Okell TW., Woods JG., Chiew M.
PURPOSE: To develop a non-contrast MRI method for the simultaneous acquisition of time-resolved 3D angiographic, perfusion, and multi-contrast T1-weighted structural brain images in a single 6 min acquisition. METHODS: The proposed combined angiography and perfusion using radial imaging and arterial spin labeling with structural contrast (CAPRIA+S) pulse sequence uses pseudocontinuous arterial spin labeling to label inflowing blood, an inversion pulse to provide background suppression and T1-weighted contrast, and a continuous 3D golden ratio spoiled gradient echo readout. Label-control subtraction isolates the blood signal which can be flexibly reconstructed at high/low spatiotemporal resolution for angiography/perfusion imaging. The mean signal retains the static tissue, allowing T1-weighted structural images to be reconstructed at different effective TIs. CAPRIA+S was compared with conventional time-of-flight angiography, 3D-gradient and spin echo pseudocontinuous arterial spin labeling perfusion imaging, and MPRAGE structural imaging (10 min total) in healthy volunteers.
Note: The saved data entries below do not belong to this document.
Lemma collect_defaults names : ∀ (values : OrderedDict) (prop : gmap string value),
  NoDup names → (∀ n, n ∈ names → n ∉ values.*1) →
  (foldl collect_default (values, prop) names).1
  = values ++ ((λ n, (n, default VNone (prop !! n))) <$> names).
Proof.
  induction names as [|n names IH]; intros values prop Hnd Hfresh.
  { simpl. by rewrite app_nil_r. }
  apply NoDup_cons in Hnd as [Hn Hnd].
  assert (Hstep : ∃ prop' : gmap string value,
    collect_default (values, prop) n
    = (values ++ [(n, default VNone (prop !! n))], prop')
    ∧ ∀ m, m ≠ n → prop' !! m = prop !! m).
  { unfold collect_default. cbn [fst snd].
    destruct (prop !! n) as [v|] eqn:Hv; simpl.
    - exists (delete n prop). rewrite od_set_new by (apply Hfresh; left).
      split; [done|]. intros m Hm. by rewrite lookup_delete_ne.
    - exists prop. by rewrite od_set_new by (apply Hfresh; left). }
  destruct Hstep as (prop' & Hstep & Hprop').
  cbn [foldl]. rewrite Hstep, IH; [|done|].
  - rewrite <- app_assoc. simpl. do 2 f_equal.
    apply list_fmap_ext. intros i m Hm. rewrite Hprop'; [done|].
    intros ->. apply Hn. by eapply list_elem_of_lookup_2.
  - intros m Hm. rewrite fmap_app, elem_of_app. intros [Hin|Hin].
    + by apply (Hfresh m); [right|].
    + simpl in Hin. apply list_elem_of_singleton in Hin as ->. done.
Qed.

Lemma DataclsMeta_new_defaults name bases prop names :
  annotations prop = Some names → NoDup names →
  ∃ cls, DataclsMeta_new name bases prop = inr cls
         ∧ _defaults cls = (λ n, (n, declared_default prop n)) <$> names
         ∧ __slots__ cls = names.
Proof.
  intros Hann Hnd. unfold DataclsMeta_new. rewrite Hann. eexists. split; [done|].
  cbn [_defaults __slots__].
  rewrite (collect_defaults names [] (members prop) Hnd)
    by (intros; apply not_elem_of_nil).
  split; [done|]. simpl.
  clear. induction names as [|n names IH]; [done|].
  rewrite !fmap_cons. cbn [fst]. by rewrite IH.
Qed.

(** ** Instances *)

Lemma construct_fields cls kwargs h :
  NoDup (_defaults cls).*1 →
  (∀ item, item ∈ _defaults cls → valid h (field_source kwargs item)) →
  (∀ item, item ∈ _defaults cls →
     ∃ c, (construct cls kwargs h).1 !! item.1 = Some c
          ∧ shallow_copy h (field_source kwargs item) (construct cls kwargs h).2 c)
  ∧ (∀ n, n ∉ (_defaults cls).*1 → (construct cls kwargs h).1 !! n = None)
  ∧ (∀ n l, (construct cls kwargs h).1 !! n = Some (VRef l) →
       (length h ≤ l < length (construct cls kwargs h).2)%nat)
  ∧ (∀ l o, h !! l = Some o → (construct cls kwargs h).2 !! l = Some o).
Proof.
  intros Hnd Hvalid. unfold construct, DataclsBase_init.
  destruct (init_fields kwargs (_defaults cls) ∅ h Hnd Hvalid)
    as ([ext Hext] & Hother & Hfield).
  split; [|split; [|split]].
  - intros item Hin. destruct (Hfield item Hin) as (c & Hc & Hcopy & _). eauto.
  - intros n Hn. by rewrite (Hother n Hn).
  - intros n l Hl. destruct (decide (n ∈ (_defaults cls).*1)) as [Hn|Hn].
    2: { by rewrite (Hother n Hn) in Hl. }
    apply list_elem_of_fmap in Hn as (item & -> & Hin).
    destruct (Hfield item Hin) as (c & Hc & Hcopy & Hb).
    rewrite Hl in Hc. injection Hc as <-. split; [|by apply Hb].
    destruct (field_source kwargs item); simpl in Hcopy; try done.
    destruct Hcopy as (l' & [= ->] & ? & _). done.
  - intros l o Hl. rewrite Hext. by apply lookup_app_l_Some.
Qed.

(** C10, as the code has it. A class made by [DataclsMeta] has for
    defaults the annotated names, each with the value the class body
    gives it, or [None]. An instance of it has every annotated field, and
    no other attribute: the field is a shallow copy of the keyword
    argument of its name when there is one, else a shallow copy of its
    default; keyword arguments of other names change nothing. A field
    that is a mutable object is an object made for this instance: it is
    not an object that was there before, a default or an argument, and
    not a field of an instance made after it. *)
Theorem datacls_construct name bases prop names kwargs h :
  annotations prop = Some names → NoDup names →
  (∀ n, n ∈ names → valid h (field_source kwargs (n, declared_default prop n))) →
  ∃ cls,
    DataclsMeta_new name bases prop = inr cls
    ∧ _defaults cls = (λ n, (n, declared_default prop n)) <$> names
    ∧ (∀ n, n ∈ names →
         ∃ c, (construct cls kwargs h).1 !! n = Some c
              ∧ shallow_copy h (field_source kwargs (n, declared_default prop n))
                  (construct cls kwargs h).2 c)
    ∧ (∀ n, n ∉ names → (construct cls kwargs h).1 !! n = None)
    ∧ (∀ kwargs', (∀ n, n ∈ names → kwargs' !! n = kwargs !! n) →
         construct cls kwargs' h = construct cls kwargs h)
    ∧ (∀ n l, (construct cls kwargs h).1 !! n = Some (VRef l) →
         (length h ≤ l < length (construct cls kwargs h).2)%nat)
    ∧ (∀ l o, h !! l = Some o → (construct cls kwargs h).2 !! l = Some o)
    ∧ (∀ kwargs2 n1 n2 l1 l2,
         (∀ n, n ∈ names →
               valid (construct cls kwargs h).2
                 (field_source kwargs2 (n, declared_default prop n))) →
         (construct cls kwargs h).1 !! n1 = Some (VRef l1) →
         (construct cls kwargs2 (construct cls kwargs h).2).1 !! n2 = Some (VRef l2) →
         l1 ≠ l2).
Proof.
  intros Hann Hnd Hvalid.
  destruct (DataclsMeta_new_defaults name bases prop names Hann Hnd)
    as (cls & Hcls & Hdef & Hslots).
  exists cls. split; [done|]. split; [done|].
  assert (Hkeys : (_defaults cls).*1 = names).
  { rewrite Hdef. clear. induction names as [|n names IH]; [done|].
    rewrite !fmap_cons. cbn [fst]. by rewrite IH. }
  assert (Hitems : ∀ item, item ∈ _defaults cls ↔
                           ∃ n, n ∈ names ∧ item = (n, declared_default prop n)).
  { intros item. rewrite Hdef, list_elem_of_fmap.
    split; intros (n & ? & ?); by exists n. }
  assert (Hvalid' : ∀ kw h', (∀ n, n ∈ names →
                      valid h' (field_source kw (n, declared_default prop n))) →
                    ∀ item, item ∈ _defaults cls → valid h' (field_source kw item)).
  { intros kw h' Hv item (n & Hn & ->)%Hitems. by apply Hv. }
  destruct (construct_fields cls kwargs h) as (Hfield & Hother & Hnew & Hold).
  { by rewrite Hkeys. }
  { by apply Hvalid'. }
  split; [|split; [|split; [|split; [|split]]]].
  - intros n Hn. apply (Hfield (n, declared_default prop n)). apply Hitems. eauto.
  - intros n Hn. apply Hother. by rewrite Hkeys.
  - intros kwargs' Hsame. unfold construct, DataclsBase_init.
    apply init_fields_ext. intros item (n & Hn & ->)%Hitems. by apply Hsame.
  - done.
  - done.
  - intros kwargs2 n1 n2 l1 l2 Hvalid2 H1 H2.
    destruct (construct_fields cls kwargs2 (construct cls kwargs h).2)
      as (_ & _ & Hnew2 & _).
    { by rewrite Hkeys. }
    { by apply Hvalid'. }
    apply Hnew in H1. apply Hnew2 in H2. lia.
Qed.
RESULTS: CAPRIA+S gave improved distal vessel visibility and fewer artifacts than time-of-flight angiography, while also providing dynamic information, with blood transit time and dispersion maps. CAPRIA+S perfusion images were comparable to 3D-gradient and spin echo data but without through-slice blurring or artifacts in inferior brain regions. Comparable quantitative cerebral blood flow maps were produced, with CAPRIA+S being significantly more repeatable. Structural CAPRIA+S images were comparable to MPRAGE but also yielded a range of T1-weighted contrasts and allowed quantitative T1 maps to be estimated. CONCLUSION: CAPRIA+S is an efficient single acquisition to provide intrinsically co-registered quantitative information about brain blood flow and structure that has considerable advantages over conventional methods.